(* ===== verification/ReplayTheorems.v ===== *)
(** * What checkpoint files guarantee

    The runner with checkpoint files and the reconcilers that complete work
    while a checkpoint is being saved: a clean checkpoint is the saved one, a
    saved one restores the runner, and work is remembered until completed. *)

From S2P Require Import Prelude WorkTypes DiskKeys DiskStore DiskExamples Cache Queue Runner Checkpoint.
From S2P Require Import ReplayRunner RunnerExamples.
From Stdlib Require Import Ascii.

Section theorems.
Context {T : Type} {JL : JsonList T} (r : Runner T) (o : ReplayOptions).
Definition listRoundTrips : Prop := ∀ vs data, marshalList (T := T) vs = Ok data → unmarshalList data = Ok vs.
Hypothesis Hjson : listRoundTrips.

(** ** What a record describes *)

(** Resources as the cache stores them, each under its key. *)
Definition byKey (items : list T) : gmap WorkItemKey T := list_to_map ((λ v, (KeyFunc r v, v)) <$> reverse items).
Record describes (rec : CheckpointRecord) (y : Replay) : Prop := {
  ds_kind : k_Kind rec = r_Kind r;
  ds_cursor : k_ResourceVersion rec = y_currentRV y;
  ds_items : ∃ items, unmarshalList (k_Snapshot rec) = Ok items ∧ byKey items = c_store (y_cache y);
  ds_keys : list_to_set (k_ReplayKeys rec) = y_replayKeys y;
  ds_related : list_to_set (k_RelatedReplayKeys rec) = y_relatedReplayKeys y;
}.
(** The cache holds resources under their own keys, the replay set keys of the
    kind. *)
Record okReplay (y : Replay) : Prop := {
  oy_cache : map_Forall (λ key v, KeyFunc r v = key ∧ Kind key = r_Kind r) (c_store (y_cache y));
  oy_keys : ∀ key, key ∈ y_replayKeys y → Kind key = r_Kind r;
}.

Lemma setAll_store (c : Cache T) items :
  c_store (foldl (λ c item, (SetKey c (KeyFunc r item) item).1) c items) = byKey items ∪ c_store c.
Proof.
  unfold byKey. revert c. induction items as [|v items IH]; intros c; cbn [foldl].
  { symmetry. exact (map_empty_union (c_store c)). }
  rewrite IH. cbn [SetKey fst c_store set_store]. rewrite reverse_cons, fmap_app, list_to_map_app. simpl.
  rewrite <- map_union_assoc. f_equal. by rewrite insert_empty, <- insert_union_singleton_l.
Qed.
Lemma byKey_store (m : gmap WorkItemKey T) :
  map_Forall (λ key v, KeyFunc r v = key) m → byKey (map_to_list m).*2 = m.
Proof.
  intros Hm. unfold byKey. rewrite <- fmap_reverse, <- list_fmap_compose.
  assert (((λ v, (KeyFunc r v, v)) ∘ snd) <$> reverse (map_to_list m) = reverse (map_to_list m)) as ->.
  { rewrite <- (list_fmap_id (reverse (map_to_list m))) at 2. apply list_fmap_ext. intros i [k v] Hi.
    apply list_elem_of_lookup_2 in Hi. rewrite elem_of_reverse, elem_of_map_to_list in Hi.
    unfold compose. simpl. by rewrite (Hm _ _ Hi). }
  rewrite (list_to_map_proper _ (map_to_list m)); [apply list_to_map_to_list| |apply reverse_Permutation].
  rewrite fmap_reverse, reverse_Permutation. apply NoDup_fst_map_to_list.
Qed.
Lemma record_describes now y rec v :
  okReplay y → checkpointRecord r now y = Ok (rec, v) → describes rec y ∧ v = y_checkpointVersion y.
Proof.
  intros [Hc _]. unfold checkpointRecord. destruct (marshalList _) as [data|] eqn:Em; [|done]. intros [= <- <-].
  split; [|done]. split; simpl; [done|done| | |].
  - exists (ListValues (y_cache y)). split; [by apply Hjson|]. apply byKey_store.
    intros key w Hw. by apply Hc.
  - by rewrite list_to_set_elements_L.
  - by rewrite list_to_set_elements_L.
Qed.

____________

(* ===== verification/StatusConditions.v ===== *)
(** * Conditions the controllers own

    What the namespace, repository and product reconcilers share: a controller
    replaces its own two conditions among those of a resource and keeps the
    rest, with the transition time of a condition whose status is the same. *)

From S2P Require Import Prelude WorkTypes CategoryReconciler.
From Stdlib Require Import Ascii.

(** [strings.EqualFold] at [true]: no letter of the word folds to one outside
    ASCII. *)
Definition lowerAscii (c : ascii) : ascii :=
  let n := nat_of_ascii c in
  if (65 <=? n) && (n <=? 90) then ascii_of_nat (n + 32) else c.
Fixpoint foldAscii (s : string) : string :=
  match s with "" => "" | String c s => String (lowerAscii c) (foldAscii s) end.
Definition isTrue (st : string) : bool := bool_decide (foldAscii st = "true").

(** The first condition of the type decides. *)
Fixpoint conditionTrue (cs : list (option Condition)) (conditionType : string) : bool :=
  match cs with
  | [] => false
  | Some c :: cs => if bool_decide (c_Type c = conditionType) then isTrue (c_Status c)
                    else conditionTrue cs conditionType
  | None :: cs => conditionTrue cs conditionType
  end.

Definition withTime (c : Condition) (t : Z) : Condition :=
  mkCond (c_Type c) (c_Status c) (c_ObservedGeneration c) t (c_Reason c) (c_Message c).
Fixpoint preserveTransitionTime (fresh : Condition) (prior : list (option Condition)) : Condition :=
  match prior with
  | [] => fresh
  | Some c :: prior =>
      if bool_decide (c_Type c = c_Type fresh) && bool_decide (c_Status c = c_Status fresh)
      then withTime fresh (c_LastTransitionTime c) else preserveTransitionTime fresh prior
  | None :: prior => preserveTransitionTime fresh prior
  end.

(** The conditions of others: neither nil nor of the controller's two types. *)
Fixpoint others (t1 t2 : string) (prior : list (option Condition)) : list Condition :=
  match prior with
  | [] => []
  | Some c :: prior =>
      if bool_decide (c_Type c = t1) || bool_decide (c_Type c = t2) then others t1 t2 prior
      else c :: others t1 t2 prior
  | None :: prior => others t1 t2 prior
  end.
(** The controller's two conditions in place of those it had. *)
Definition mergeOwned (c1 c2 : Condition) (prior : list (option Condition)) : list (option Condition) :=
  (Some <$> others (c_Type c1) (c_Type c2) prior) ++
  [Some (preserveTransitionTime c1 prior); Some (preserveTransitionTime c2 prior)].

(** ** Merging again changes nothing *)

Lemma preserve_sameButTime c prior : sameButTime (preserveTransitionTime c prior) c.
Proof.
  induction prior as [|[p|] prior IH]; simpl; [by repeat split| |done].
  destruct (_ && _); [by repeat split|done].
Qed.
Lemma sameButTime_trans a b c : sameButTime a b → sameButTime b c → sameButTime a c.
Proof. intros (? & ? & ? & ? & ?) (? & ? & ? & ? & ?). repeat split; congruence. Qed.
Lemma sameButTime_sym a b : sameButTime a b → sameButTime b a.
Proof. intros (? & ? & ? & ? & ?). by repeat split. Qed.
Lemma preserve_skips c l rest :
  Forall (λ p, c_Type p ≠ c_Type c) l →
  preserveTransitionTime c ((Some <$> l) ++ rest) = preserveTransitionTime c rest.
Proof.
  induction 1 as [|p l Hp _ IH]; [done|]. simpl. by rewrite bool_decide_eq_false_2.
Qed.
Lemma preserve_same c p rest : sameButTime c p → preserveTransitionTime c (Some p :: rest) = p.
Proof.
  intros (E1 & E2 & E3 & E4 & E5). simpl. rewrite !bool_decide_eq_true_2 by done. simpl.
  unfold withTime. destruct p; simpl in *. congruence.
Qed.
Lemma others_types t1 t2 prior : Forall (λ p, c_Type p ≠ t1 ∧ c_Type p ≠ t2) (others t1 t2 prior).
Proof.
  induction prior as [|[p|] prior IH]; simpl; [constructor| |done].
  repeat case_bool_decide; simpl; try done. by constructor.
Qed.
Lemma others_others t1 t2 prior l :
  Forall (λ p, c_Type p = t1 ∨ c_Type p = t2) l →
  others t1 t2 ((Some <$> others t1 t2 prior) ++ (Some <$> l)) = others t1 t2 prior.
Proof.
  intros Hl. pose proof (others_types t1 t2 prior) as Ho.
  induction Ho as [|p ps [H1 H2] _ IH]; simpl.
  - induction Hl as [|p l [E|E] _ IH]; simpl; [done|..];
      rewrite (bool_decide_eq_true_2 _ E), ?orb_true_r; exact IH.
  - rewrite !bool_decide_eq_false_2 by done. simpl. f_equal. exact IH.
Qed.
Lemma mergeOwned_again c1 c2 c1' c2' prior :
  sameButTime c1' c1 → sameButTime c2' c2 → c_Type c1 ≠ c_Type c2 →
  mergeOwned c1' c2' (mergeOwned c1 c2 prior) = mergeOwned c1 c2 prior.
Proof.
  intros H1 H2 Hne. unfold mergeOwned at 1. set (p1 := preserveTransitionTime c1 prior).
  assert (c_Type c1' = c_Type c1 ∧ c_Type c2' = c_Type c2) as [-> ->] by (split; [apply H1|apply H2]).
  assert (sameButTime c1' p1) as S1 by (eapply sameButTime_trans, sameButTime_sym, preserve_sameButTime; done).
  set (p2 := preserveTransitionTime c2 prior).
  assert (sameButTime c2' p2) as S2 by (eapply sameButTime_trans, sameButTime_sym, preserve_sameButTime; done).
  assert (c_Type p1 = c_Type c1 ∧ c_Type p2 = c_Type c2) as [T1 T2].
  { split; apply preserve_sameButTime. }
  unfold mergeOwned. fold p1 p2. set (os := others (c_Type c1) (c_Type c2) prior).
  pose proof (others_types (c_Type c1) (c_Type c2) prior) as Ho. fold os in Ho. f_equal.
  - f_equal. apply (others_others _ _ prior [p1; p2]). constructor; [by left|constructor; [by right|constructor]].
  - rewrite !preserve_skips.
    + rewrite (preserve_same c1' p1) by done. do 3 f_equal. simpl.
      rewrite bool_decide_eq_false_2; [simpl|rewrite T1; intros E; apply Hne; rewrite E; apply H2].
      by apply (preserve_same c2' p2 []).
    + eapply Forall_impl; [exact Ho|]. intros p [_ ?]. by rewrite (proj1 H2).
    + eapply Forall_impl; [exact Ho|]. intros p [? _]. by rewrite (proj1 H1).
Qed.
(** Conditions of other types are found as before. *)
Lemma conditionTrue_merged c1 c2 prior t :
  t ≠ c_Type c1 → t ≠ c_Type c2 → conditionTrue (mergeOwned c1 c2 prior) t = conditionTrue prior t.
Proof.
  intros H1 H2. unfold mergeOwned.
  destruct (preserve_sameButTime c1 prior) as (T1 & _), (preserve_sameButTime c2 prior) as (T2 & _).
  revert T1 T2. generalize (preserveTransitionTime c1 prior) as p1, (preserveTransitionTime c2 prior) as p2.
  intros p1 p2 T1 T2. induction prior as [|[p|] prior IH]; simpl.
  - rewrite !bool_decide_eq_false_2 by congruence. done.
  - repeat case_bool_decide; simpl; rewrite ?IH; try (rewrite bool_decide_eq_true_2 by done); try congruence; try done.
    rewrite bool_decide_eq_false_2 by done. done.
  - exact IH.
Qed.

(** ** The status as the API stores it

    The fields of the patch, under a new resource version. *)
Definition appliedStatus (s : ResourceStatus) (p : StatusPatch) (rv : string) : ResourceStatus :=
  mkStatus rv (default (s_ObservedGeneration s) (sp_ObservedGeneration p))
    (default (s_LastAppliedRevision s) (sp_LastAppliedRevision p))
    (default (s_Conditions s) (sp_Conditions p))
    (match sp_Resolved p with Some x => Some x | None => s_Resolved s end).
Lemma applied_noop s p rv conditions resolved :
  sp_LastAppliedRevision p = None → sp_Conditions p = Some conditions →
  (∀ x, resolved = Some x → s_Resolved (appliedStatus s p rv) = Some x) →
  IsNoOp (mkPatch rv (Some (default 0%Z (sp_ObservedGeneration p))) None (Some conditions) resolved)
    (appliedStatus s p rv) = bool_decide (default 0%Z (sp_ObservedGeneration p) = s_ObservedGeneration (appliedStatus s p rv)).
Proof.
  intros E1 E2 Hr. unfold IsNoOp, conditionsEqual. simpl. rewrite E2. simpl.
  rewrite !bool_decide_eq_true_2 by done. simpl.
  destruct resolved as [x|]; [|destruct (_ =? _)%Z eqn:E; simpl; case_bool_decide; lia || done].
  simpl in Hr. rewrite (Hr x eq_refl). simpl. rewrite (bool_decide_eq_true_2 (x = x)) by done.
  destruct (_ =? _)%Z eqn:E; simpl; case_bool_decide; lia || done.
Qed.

____________

WORK REQUEST
Show every line of the listing containing the string "data" by copying it.

RESPONSE TO THIS EXERCISE
Definition listRoundTrips : Prop := ∀ vs data, marshalList (T := T) vs = Ok data → unmarshalList data = Ok vs.
  intros [Hc _]. unfold checkpointRecord. destruct (marshalList _) as [data|] eqn:Em; [|done]. intros [= <- <-].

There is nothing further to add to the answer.